安全指南服務：提供法律法規文件及相關解讀，校級的管理制度和標準規范以及校內相關業務流程指南，信息化建設相關統一平臺、管理要求、標準規范、實施細則與業務指南以及管理平臺使用指南等資料和相關培訓視聽資料；

安全情報服務：提供最新安全情報信息和驗證工具查詢，同步推送與信息資產匹配的相關信息；

態勢感知服務：對接數據中心態勢感知系統，展示與信息資產相關的態勢感知信息；

云漏掃服務：對接漏洞掃描設備，自助登記漏掃對象并自動反饋漏掃報告；

代碼審計服務：對接校內代碼審計軟件平臺或第三方專業服務；

滲透測試服務：登記對接校內外滲透測試服務團隊，記錄測試報告；

防篡改服務：登記預約部署防篡改腳本或第三方防篡改軟件；

數據歸檔服務：設置文件及數據自動備份并上傳歸檔服務器；

日志分析服務：登記預約第三方安全專家進行日志巡檢和日志分析；

安全咨詢服務：預約登記校內及校外合作機構安全專家咨詢服務。

（3）安全聯動模塊。安全漏洞從發布到修補存在時間窗口，本模塊將實時匯總外部安全通報信息、校內日常安全巡檢結果、第三方安全平臺報告和黑客組織發布平臺等數據，整合安全風險情報、安全防護設備信息、業務安全關聯分析、安全事件通報與處置等多項服務，主動面向相關各單位管理人員推送實時的安全漏洞風險信息，可配置自動或手動應急響應攻擊事故，實現校園網絡安全監測預警、防護處置與管理的聯動。

3.用戶交互層

在用戶交互層，主要搭建了內部的交流空間和用戶服務，具體包括：

（1）通知與消息模塊。基于人員組織和權限信息，通過Web、IM、郵件、短信等多種方式向不同用戶發送系統通知、安全提示和工作流事務進度提醒，并要求限時反饋。

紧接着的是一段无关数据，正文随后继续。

Lemma onClose_effects c code w :
  (onClose c code w).1
  = Console Log ("[" +:+ c_instanceId c +:+ "] Process exited with code " +:+
                 code_to_string code)
    :: (if negb (isShuttingDown (mgr (reg w))) && bool_decide (code ≠ Some 0)
        then [Console Log ("[" +:+ c_instanceId c +:+ "] Scheduling restart in " +:+
                           pretty Config.RESTART_DELAY +:+ "ms...");
              SetTimeout Config.RESTART_DELAY]
        else []).
Proof. unfold onClose. simpl. by case_match. Qed.

Lemma onClose_unhealthy c code w :
  healthy_at (heap (reg (onClose c code w).2)) (c_instance c) = false.
Proof. rewrite onClose_reg. apply healthy_at_unset. Qed.

(** C22. A worker that exits abnormally while the manager is not
    shutting down is restarted: the [close] callback marks the
    instance unhealthy and arms one restart timer of [RESTART_DELAY]
    milliseconds.  An exit by signal, for which the exit code is
    [null], counts as abnormal. *)
Theorem onClose_schedules_restart c code w :
  isShuttingDown (mgr (reg w)) = false → code ≠ Some 0 →
  tasks (onClose c code w).2 = tasks w ++ [TRestart c]
  ∧ last (onClose c code w).1 = Some (SetTimeout Config.RESTART_DELAY)
  ∧ healthy_at (heap (reg (onClose c code w).2)) (c_instance c) = false.
Proof.
  intros Hs Hc.
  rewrite onClose_tasks, onClose_effects, Hs, bool_decide_eq_true_2 by done.
  repeat split. apply onClose_unhealthy.
Qed.

Lemma onClose_schedules_restart_witness :
  tasks (onClose sample_closure None sample).2 = [] ++ [TRestart sample_closure]
  ∧ last (onClose sample_closure None sample).1
    = Some (SetTimeout Config.RESTART_DELAY)
  ∧ healthy_at (heap (reg (onClose sample_closure None sample).2))
      (c_instance sample_closure) = false.
Proof. apply (onClose_schedules_restart sample_closure None sample); done. Defined.

(** No restart is scheduled for a worker that exits with code 0,
    nor for any worker that exits while the manager shuts down: the
    callback logs the exit, marks the instance unhealthy and arms no
    timer. *)
Theorem onClose_no_restart c code w :
  isShuttingDown (mgr (reg w)) = true ∨ code = Some 0 →
  tasks (onClose c code w).2 = tasks w
  ∧ (onClose c code w).1
    = [Console Log ("[" +:+ c_instanceId c +:+ "] Process exited with code " +:+
                    code_to_string code)]
  ∧ healthy_at (heap (reg (onClose c code w).2)) (c_instance c) = false.
Proof.
  intros H. rewrite onClose_tasks, onClose_effects.
  assert (negb (isShuttingDown (mgr (reg w))) && bool_decide (code ≠ Some 0) = false)
    as ->.
  { destruct H as [-> | ->]; [done|]. by rewrite andb_false_r. }
  rewrite app_nil_r. repeat split. apply onClose_unhealthy.
Qed.

Lemma onClose_no_restart_witness :
  tasks (onClose sample_closure (Some 0) sample).2 = tasks sample
  ∧ (onClose sample_closure (Some 0) sample).1
    = [Console Log "[router-0] Process exited with code 0"]
  ∧ healthy_at (heap (reg (onClose sample_closure (Some 0) sample).2))
      (c_instance sample_closure) = false.
Proof. apply (onClose_no_restart sample_closure (Some 0) sample). by right. Defined.

(** ** The restart timer *)

Lemma onRestartTimer_shutdown found clock c w :
  isShuttingDown (mgr (reg w)) = true →
  onRestartTimer cfg resume found clock c w = ([], w).
Proof. intros Hs. unfold onRestartTimer. by rewrite Hs. Qed.

Lemma onRestartTimer_world found clock c w :
  isShuttingDown (mgr (reg w)) = false →
  clock 2%nat - clock 1%nat < 60000 →
  (onRestartTimer cfg resume found clock c w).2
  = add_task (TReadyProbe (c_instanceId c) (c_port c) (clock 1%nat) 60000 KReturn)
      (launched (c_instanceId c) (c_key c) (c_port c) (clock 0%nat)
         (on_reg (update incr_restartCount (c_instance c)) w)).
Proof.
  intros Hs Hclock. unfold onRestartTimer. rewrite Hs.
  by apply startInstance_suspends.
Qed.

(** A restart does not carry the restart count over.  The timer
    increments [restartCount] on the instance object that the [close]
    callback captured, and [startInstance] then replaces that object in
    the map by a new one whose [restartCount] is 0: the count of the
    registered instance is 0 after every restart. *)
Theorem restart_resets_count found clock c w i :
  isShuttingDown (mgr (reg w)) = false →
  clock 2%nat - clock 1%nat < 60000 →
  heap (reg w) !! c_instance c = Some i →
  let st' := reg (onRestartTimer cfg resume found clock c w).2 in
  ∃ r, jm_get (c_instanceId c) (instances (mgr st')) = Some r
       ∧ restartCount <$> heap st' !! r = Some 0%nat
       ∧ restartCount <$> heap st' !! c_instance c = Some (S (restartCount i)).
Proof.
  intros Hs Hclock Hi st'. unfold st'. rewrite onRestartTimer_world by done.
  rewrite reg_add_task, launched_reg, reg_on_reg.
  eexists. split; [rewrite register_instances; apply jm_get_set_eq|]. split.
  - by rewrite register_lookup_new.
  - by rewrite (register_lookup_old _ _ _ (incr_restartCount i))
      by (by apply heap_update_eq).
Qed.

(** A restart keeps the identity of the instance: the new object
    is registered under the same id, at the same position of the map,
    with the port and the key of the old one; it holds the new child
    process and starts unhealthy. *)
Theorem restart_keeps_identity found clock c w :
  isShuttingDown (mgr (reg w)) = false →
  clock 2%nat - clock 1%nat < 60000 →
  c_instanceId c ∈ jm_keys (instances (mgr (reg w))) →
  let st' := reg (onRestartTimer cfg resume found clock c w).2 in
  jm_keys (instances (mgr st')) = jm_keys (instances (mgr (reg w)))
  ∧ ∃ r, jm_get (c_instanceId c) (instances (mgr st')) = Some r
         ∧ heap st' !! r
           = Some (mkInstance (c_instanceId c) (length (children w)) (c_port c)
                     (c_key c) false None (clock 0%nat) 0).
Proof.
  intros Hs Hclock Hin st'. unfold st'. rewrite onRestartTimer_world by done.
  rewrite reg_add_task, launched_reg, reg_on_reg, children_on_reg. split.
  - rewrite register_instances. by apply jm_keys_set_old.
  - eexists. split; [rewrite register_instances; apply jm_get_set_eq|]. apply register_lookup_new.
Qed.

（2）智能助理模塊。基于平臺的安全服務能力，配置計劃任務等重復性安全服務和提醒服務。

（3）即時通訊工具。基于私有化IM提供網絡安全工作實時交流空間，可接入安全消息和“一鍵斷網”等安全能力。

（4）知識共享系統。構建知識庫，向用戶提供結構化的安全知識，各級單位網絡安全管理人員也可在線分享經驗。

預期建設效果

目前該平臺已有部分功能在復旦大學建成并投入試用，獲得二級單位好評。平臺設計能夠良好適應高校復雜網絡安全環境和信息系統高速增長的情況，幫助二級單位快速建立體系化的信息資產管理機制，提高學校總體安全運維效率，推動等保2.0 時代的網絡安全合規性建設，保障校園信息化業務安全有序進行。同時，為各級各類網絡安全工作者提供賦能支撐，使校級管理人員具備大批量和自動化安全管理支持能力，使二級單位負責人可直觀地了解本單位信息資產狀況、安全態勢，二級單位管理員可便捷管理、快速追蹤所管理信息資產的安全信息，降低安全管理的技術門檻，使二級單位網絡安全管理能力得到普遍提升。

本文從重塑信息資產管理模式，推進新型信息資產治理平臺建設的角度，對學校加強二級單位網絡安全管理提出了實踐建議，但構建系統化的安全管理服務體系仍需長期的資源投入、技術支持和人員協作方可實現，仍需持續改進和不斷完善，高校網絡安全建設任重而道遠。